Exercise prompt: In the entries below, the lines from the one with "(set_AccessLogPath value result)" through the one with "(set_ListenAddress value result)" are to be copied exactly; both ends count.

=====

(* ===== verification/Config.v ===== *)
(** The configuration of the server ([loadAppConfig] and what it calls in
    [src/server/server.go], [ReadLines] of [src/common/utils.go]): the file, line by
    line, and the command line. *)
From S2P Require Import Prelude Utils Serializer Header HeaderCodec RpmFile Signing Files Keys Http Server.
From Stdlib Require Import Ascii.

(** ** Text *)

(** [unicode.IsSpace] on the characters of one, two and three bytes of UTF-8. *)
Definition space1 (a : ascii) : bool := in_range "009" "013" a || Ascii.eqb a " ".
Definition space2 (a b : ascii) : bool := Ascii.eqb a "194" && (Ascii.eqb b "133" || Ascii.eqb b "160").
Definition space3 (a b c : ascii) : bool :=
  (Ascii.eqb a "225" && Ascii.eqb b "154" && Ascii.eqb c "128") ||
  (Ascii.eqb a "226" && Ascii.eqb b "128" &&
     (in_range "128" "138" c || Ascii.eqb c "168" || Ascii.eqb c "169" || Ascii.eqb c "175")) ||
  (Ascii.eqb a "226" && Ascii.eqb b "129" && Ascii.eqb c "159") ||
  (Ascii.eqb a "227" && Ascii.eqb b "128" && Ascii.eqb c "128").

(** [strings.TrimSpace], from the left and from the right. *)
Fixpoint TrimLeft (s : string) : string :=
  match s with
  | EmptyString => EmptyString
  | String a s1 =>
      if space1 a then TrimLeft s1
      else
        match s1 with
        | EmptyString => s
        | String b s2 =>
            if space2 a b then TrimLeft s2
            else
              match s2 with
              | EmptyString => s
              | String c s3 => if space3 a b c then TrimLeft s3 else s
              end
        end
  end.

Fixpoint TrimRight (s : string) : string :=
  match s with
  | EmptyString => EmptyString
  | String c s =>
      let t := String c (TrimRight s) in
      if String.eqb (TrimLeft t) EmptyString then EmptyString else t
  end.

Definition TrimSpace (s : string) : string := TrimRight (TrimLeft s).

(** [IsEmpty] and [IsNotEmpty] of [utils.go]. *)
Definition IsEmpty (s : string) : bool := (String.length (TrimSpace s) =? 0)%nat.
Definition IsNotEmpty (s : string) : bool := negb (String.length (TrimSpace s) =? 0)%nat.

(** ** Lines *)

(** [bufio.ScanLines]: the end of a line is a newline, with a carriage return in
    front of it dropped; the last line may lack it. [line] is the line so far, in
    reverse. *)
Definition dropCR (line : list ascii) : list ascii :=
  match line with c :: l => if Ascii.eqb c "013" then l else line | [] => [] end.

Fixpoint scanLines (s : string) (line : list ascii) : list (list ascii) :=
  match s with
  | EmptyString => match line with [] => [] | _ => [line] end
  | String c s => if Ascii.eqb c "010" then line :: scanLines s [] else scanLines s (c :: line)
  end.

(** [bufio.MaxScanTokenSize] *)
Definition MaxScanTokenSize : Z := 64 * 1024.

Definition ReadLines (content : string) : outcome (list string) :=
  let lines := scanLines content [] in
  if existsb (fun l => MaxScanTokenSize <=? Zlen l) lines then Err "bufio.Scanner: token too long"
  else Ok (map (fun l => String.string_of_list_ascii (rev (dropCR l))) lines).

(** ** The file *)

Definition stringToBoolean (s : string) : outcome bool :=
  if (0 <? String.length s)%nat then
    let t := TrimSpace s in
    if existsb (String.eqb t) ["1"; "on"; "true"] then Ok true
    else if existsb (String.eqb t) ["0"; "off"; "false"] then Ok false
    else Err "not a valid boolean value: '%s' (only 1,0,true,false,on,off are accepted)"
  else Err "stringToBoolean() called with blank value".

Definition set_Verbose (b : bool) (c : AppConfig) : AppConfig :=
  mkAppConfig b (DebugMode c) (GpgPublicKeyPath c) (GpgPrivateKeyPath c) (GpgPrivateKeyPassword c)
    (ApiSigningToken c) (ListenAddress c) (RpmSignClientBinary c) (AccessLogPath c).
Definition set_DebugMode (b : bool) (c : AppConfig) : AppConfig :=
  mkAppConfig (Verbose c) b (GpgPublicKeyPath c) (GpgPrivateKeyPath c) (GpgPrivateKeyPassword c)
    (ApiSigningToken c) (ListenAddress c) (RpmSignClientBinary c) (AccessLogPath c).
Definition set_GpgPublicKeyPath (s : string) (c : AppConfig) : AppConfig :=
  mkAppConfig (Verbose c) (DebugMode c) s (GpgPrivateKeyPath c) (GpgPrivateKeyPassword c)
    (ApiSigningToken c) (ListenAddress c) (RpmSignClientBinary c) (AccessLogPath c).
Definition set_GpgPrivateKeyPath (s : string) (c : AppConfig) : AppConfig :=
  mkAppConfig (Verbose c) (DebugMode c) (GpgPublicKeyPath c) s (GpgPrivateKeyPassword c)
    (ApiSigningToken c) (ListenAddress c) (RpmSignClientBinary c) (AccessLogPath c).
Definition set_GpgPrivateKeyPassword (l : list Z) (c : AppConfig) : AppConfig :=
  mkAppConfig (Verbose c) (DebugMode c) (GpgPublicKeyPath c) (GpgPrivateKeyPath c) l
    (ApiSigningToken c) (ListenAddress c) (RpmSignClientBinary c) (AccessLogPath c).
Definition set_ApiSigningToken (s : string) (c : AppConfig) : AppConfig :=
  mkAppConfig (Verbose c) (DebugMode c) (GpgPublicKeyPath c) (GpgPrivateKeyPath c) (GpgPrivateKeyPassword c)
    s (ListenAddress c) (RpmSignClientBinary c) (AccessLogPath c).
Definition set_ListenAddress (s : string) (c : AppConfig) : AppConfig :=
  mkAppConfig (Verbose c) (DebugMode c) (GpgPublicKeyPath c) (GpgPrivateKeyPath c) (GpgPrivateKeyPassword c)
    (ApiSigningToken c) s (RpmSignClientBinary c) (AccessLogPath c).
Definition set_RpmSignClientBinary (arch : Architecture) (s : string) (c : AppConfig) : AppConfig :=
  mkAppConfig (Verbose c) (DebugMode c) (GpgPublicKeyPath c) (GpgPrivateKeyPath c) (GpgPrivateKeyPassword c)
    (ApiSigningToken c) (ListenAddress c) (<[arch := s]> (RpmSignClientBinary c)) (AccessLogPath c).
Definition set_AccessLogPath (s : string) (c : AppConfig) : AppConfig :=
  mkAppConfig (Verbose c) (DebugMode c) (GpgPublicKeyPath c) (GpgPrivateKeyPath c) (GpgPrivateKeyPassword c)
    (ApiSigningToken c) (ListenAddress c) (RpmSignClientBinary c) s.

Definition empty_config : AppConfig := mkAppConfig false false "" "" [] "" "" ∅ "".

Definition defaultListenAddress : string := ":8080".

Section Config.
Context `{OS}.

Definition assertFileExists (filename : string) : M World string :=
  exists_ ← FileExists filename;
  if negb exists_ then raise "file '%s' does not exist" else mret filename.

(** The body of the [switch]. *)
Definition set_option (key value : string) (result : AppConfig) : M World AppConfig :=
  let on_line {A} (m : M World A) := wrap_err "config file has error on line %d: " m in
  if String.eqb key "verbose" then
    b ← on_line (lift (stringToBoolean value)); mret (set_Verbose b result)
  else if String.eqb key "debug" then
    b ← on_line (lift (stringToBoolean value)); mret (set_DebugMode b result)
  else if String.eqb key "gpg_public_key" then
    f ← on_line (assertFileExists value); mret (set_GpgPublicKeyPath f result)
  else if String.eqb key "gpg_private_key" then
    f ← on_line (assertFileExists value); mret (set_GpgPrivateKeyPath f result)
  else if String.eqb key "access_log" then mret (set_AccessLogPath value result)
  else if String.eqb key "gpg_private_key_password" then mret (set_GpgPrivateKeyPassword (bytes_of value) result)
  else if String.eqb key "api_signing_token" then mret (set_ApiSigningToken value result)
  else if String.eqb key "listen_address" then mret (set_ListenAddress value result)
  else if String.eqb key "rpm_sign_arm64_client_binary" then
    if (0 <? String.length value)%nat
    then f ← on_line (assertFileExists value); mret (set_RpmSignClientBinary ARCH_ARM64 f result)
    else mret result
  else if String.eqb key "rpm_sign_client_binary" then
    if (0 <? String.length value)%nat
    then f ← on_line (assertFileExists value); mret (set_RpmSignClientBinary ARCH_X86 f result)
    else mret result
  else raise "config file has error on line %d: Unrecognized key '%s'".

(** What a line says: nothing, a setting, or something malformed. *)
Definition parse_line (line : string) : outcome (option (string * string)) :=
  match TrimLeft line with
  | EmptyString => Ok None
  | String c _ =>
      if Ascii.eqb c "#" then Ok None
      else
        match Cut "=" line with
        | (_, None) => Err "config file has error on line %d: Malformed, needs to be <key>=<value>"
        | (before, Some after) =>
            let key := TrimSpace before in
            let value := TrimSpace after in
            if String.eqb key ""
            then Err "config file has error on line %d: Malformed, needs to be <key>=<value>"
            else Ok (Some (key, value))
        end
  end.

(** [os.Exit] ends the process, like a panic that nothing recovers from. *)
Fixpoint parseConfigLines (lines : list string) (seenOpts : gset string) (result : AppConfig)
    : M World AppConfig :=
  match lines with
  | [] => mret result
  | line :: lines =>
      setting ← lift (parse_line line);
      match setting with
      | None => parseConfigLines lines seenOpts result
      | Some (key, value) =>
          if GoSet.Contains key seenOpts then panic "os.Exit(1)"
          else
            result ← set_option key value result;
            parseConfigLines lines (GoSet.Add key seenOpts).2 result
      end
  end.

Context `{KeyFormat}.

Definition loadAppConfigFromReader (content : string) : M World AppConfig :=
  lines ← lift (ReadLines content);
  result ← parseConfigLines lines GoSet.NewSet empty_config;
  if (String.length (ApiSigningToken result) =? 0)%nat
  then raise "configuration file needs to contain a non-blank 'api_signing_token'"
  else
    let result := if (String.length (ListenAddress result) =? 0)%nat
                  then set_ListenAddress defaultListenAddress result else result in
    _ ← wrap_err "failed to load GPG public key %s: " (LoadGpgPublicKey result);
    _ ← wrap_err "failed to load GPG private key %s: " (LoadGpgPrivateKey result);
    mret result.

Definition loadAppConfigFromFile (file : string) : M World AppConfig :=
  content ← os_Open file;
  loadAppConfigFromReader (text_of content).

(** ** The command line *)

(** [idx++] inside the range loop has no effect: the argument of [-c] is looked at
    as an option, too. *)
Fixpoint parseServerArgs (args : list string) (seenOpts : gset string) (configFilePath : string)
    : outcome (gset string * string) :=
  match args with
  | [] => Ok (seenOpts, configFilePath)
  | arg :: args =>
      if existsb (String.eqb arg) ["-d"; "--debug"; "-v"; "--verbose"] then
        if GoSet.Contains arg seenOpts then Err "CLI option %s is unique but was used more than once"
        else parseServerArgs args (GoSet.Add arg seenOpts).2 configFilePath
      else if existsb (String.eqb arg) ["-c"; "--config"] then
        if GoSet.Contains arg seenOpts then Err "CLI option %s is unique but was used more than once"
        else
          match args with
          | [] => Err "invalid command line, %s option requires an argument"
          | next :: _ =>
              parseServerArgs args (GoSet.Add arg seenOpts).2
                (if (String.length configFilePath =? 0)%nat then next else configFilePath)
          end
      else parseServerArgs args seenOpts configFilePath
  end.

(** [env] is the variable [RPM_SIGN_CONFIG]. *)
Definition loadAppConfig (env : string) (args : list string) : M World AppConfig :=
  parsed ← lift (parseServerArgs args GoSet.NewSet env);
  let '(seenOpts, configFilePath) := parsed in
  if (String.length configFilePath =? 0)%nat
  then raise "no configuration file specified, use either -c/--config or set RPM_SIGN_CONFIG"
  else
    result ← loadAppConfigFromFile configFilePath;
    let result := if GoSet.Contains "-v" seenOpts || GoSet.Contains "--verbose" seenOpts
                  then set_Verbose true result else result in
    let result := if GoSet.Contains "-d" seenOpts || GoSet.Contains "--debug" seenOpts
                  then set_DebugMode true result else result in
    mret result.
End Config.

=====

Exercise solution:
  else if String.eqb key "access_log" then mret (set_AccessLogPath value result)
  else if String.eqb key "gpg_private_key_password" then mret (set_GpgPrivateKeyPassword (bytes_of value) result)
  else if String.eqb key "api_signing_token" then mret (set_ApiSigningToken value result)
  else if String.eqb key "listen_address" then mret (set_ListenAddress value result)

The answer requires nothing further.